There are two main ways of
measuring time: dynamic and atomic time.
The former relies on the motion of celestial bodies (including the
Earth) to keep tract of time, whether it’s the rotation time of a distant
spinning star such as a pulsar, the motion of a star across our night sky or
the rotation of the Earth. However, a
spinning star notwithstanding (which can be hard to observe), these methods are
not always entirely accurate.
The old definition of the
second was based on the rotation of the Earth.

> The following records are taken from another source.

(** The greatest of some scores. *)
Definition max_score (l : list u64) : u64 := foldr Z.max 0 l.

(** [ordered.sort_by(..)]: score descending, then timestamp ascending. *)
Definition order_leb (a b : Hash * u64 * u64) : bool :=
  (b.1.2 <? a.1.2) || ((b.1.2 =? a.1.2) && (a.2 <=? b.2)).

Section GhostDAG.
Context `{Hex, Codec Block, Codec (list Hash), HashIter, SliceSearch}.

Definition get_block (st : DagState) (h : Hash) : result BlockchainError (option Block) :=
  ds_get_block (st.1, dag_storage st.2) h.
Definition get_children (st : DagState) (h : Hash) : result BlockchainError (list Hash) :=
  ds_get_children (st.1, dag_storage st.2) h.

(** The scores of the blue parents of a block. *)
Definition parent_scores (g : GhostDAG) (parents : list Hash) : list u64 :=
  omap (λ p, if bool_decide (p ∈ blue_set g) then blue_score g !! p else None) parents.

(** *** Full recomputation *)

(** Colour a block reached by the traversal. *)
Definition color_child (child : Hash) : DagM unit :=
  o ← se_read (λ st, get_block st child);
  match o with
  | None => mret tt
  | Some block =>
      upd (λ g,
        match parent_scores g (parent_hashes (header block)) with
        | [] => set_colors (blue_set g) ({[child]} ∪ red_set g) (blue_score g) g
        | scores => set_colors ({[child]} ∪ blue_set g) (red_set g)
                      (<[child := add64 (max_score scores) 1]> (blue_score g)) g
        end)
  end.

(** One turn of the traversal; the local variables are [visited] and the
    hashes pushed in this turn. *)
Definition bfs_child (child : Hash) :
    SE (DagState * (gset Hash * list Hash)) BlockchainError unit := λ s,
  let '(st, (visited, pushed)) := s in
  if bool_decide (child ∈ visited) then (Ok tt, s)
  else zoom fst (λ st' _, (st', ({[child]} ∪ visited, pushed ++ [child]))) (color_child child) s.

Definition bfs_body (current : Hash) : SE (DagState * gset Hash) BlockchainError (list Hash) :=
  λ sv,
  match get_children sv.1 current with
  | Err e => (Err e, sv)
  | Ok children =>
      match se_for children bfs_child (sv.1, (sv.2, [])) with
      | (Ok _, (st, (visited, pushed))) => (Ok pushed, (st, visited))
      | (Err e, (st, (visited, _))) => (Err e, (st, visited))
      end
  end.

(** The blue blocks with their score and timestamp. *)
Definition blue_entries (st : DagState) : list (Hash * u64 * u64) :=
  omap (λ h, match get_block st h with
             | Ok (Some b) => Some (h, default 0 (blue_score st.2 !! h), timestamp (header b))
             | _ => None
             end) (hs_iter (blue_set st.2)).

As it takes the Sun one day to rise in the east, set in the west and
rise again, a day was almost arbitrary divided into 24 hours, the hour into 60
minutes, the minute into 60 seconds. However,
the Earth doesn’t rotate uniformly. In fact,
its rotation decreases at a rate of about 30 seconds every 10,000 years due to
factors such as tidal friction. Scientists
have devised ways to account for the changing speed of the Earth’s rotation,
introducing ‘leap seconds’, but for the most accurate time you have to go even
smaller.
Atomic time relies on the
energy transition within an atom of a certain element, commonly caesium. By defining a second as the number of these
transitions, time can be measured with an accuracy of losing a tiny portion of
a second in a million years. The definition
of a second is now defined as 9,192,631,770 transitions within a caesium atom.